What is being asked: Copy each line below containing "rewrite".

Listed entries:

(** Evaluate the plumbing of [cmd]: used to step through a concrete command. *)
Ltac cmd_unfold :=
  cbv beta iota delta [mbind cmd_bind mret cmd_ret gets modify get_st put_st when
    assert_c panic halt lift_opt].
Tactic Notation "cmd_unfold" "in" hyp(H) :=
  cbv beta iota delta [mbind cmd_bind mret cmd_ret gets modify get_st put_st when
    assert_c panic halt lift_opt] in H.

(** Invert a successful chain of binds. *)
Ltac cmd_inv H :=
  let a := fresh "a" in let s := fresh "s" in let E := fresh "E" in
  apply bind_inv in H as (a & s & E & H).

(** *** Simulation

    Two commands over different states do the same, up to a relation on the states: they
    return the same value or stop in the same way, and keep the relation. *)
Definition sim {S1 S2 A} (R : S1 -> S2 -> Prop) (m1 : cmd S1 A) (m2 : cmd S2 A) : Prop :=
  forall s1 s2, R s1 s2 ->
    match m1 s1, m2 s2 with
    | Ok (a1, t1), Ok (a2, t2) => a1 = a2 /\ R t1 t2
    | Stop w1, Stop w2 => w1 = w2
    | _, _ => False
    end.

Lemma sim_ret {S1 S2 A} (R : S1 -> S2 -> Prop) (a : A) : sim R (mret a) (mret a).
Proof. by intros s1 s2 HR. Qed.

Lemma sim_halt {S1 S2 A} (R : S1 -> S2 -> Prop) w : sim (A := A) R (halt w) (halt w).
Proof. by intros s1 s2 HR. Qed.

Lemma sim_bind {S1 S2 A B} (R : S1 -> S2 -> Prop) (m1 : cmd S1 A) m2
    (k1 : A -> cmd S1 B) k2 :
  sim R m1 m2 -> (forall a, sim R (k1 a) (k2 a)) -> sim R (m1 ≫= k1) (m2 ≫= k2).
Proof.
  intros Hm Hk s1 s2 HR. specialize (Hm s1 s2 HR). unfold mbind, cmd_bind.
  destruct (m1 s1) as [[a1 t1]|w1], (m2 s2) as [[a2 t2]|w2]; try done.
  destruct Hm as [<- HR']. by apply Hk.
Qed.

Lemma sim_ok {S1 S2 A} (R : S1 -> S2 -> Prop) (m1 : cmd S1 A) m2 s1 s2 a t2 :
  sim R m1 m2 -> R s1 s2 -> m2 s2 = Ok (a, t2) -> exists t1, m1 s1 = Ok (a, t1) /\ R t1 t2.
Proof.
  intros Hs HR H2. specialize (Hs s1 s2 HR). rewrite H2 in Hs.
  destruct (m1 s1) as [[a1 t1]|]; [|done]. destruct Hs as [-> ?]. eauto.
Qed.

(** ** Lists *)

(** First element of a list, or [d]. *)
Definition hd_or {A} (d : A) (l : list A) : A := default d (head l).
(** Last element of a list, or [d]. *)
Definition last_or {A} (d : A) (l : list A) : A := default d (last l).

Lemma hd_or_app {A} (d : A) l1 l2 : hd_or d (l1 ++ l2) = hd_or (hd_or d l2) l1.
Proof. by destruct l1. Qed.

Lemma last_or_app {A} (d : A) l1 l2 : last_or d (l1 ++ l2) = last_or (last_or d l1) l2.
Proof. unfold last_or. rewrite last_app. by destruct (last l2). Qed.

Lemma last_or_cons {A} (d : A) x l : last_or d (x :: l) = last_or x l.
Proof. unfold last_or. rewrite last_cons. by destruct (last l). Qed.

Lemma last_or_snoc {A} (d : A) l x : last_or d (l ++ [x]) = x.
Proof. unfold last_or. by rewrite last_snoc. Qed.

Lemma NoDup_snoc {A} (l : list A) x : NoDup (l ++ [x]) <-> NoDup l /\ x ∉ l.
Proof.
  rewrite NoDup_app. split.
  - intros (H1 & H2 & _). split; [done|]. intros Hx. eapply H2; [done|by left].
  - intros [H1 H2]. repeat split; [done| |apply NoDup_singleton].
    intros y Hy ->%list_elem_of_singleton. done.
Qed.

Lemma NoDup_middle {A} (l1 l2 : list A) x :
  NoDup (l1 ++ x :: l2) <-> NoDup (l1 ++ l2) /\ x ∉ l1 /\ x ∉ l2.
Proof.
  rewrite !NoDup_app, NoDup_cons. split.
  - intros (H1 & Hd & Hx & H2). repeat split; try done.
    + intros y Hy Hy2. eapply Hd; [done|by right].
    + intros Hin. eapply Hd; [done|by left].
  - intros ((H1 & Hd & H2) & Hx1 & Hx2). repeat split; try done.
    intros y Hy [->|Hy2]%elem_of_cons; [done|by eapply Hd].
Qed.

(** Case analysis on every lookup in an updated map. *)
Ltac map_cases := repeat
  match goal with
  | |- context [ <[?k:=_]> _ !! ?a ] =>
      destruct (decide (k = a)); [subst; simplify_map_eq|simplify_map_eq]
  | |- context [ decide ?P ] =>
      destruct (decide P); [subst; simplify_map_eq|simplify_map_eq]
  end; simplify_map_eq; try done; try congruence.

(** A list split at the first element that satisfies [pred]. *)
Fixpoint split_first {A} (pred : A -> bool) (l : list A) : option (list A * A * list A) :=
  match l with
  | [] => None
  | x :: l =>
      if pred x then Some ([], x, l) else
      match split_first pred l with
      | Some (l1, y, l2) => Some (x :: l1, y, l2)
      | None => None
      end
  end.

Lemma split_first_spec {A} (pred : A -> bool) l :
  match split_first pred l with
  | Some (l1, y, l2) => l = l1 ++ y :: l2 /\ pred y = true /\ Forall (fun x => pred x = false) l1
  | None => Forall (fun x => pred x = false) l
  end.
Proof.
  induction l as [|x l IH]; cbn; [done|]. destruct (pred x) eqn:Hx; [done|].
  destruct (split_first pred l) as [[[l1 y] l2]|].
  - destruct IH as (-> & ? & ?). repeat split; try done. by constructor.
  - by constructor.
Qed.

Written answer:
  intros Hs HR H2. specialize (Hs s1 s2 HR). rewrite H2 in Hs.
Proof. unfold last_or. rewrite last_app. by destruct (last l2). Qed.
Proof. unfold last_or. rewrite last_cons. by destruct (last l). Qed.
Proof. unfold last_or. by rewrite last_snoc. Qed.
  rewrite NoDup_app. split.
  rewrite !NoDup_app, NoDup_cons. split.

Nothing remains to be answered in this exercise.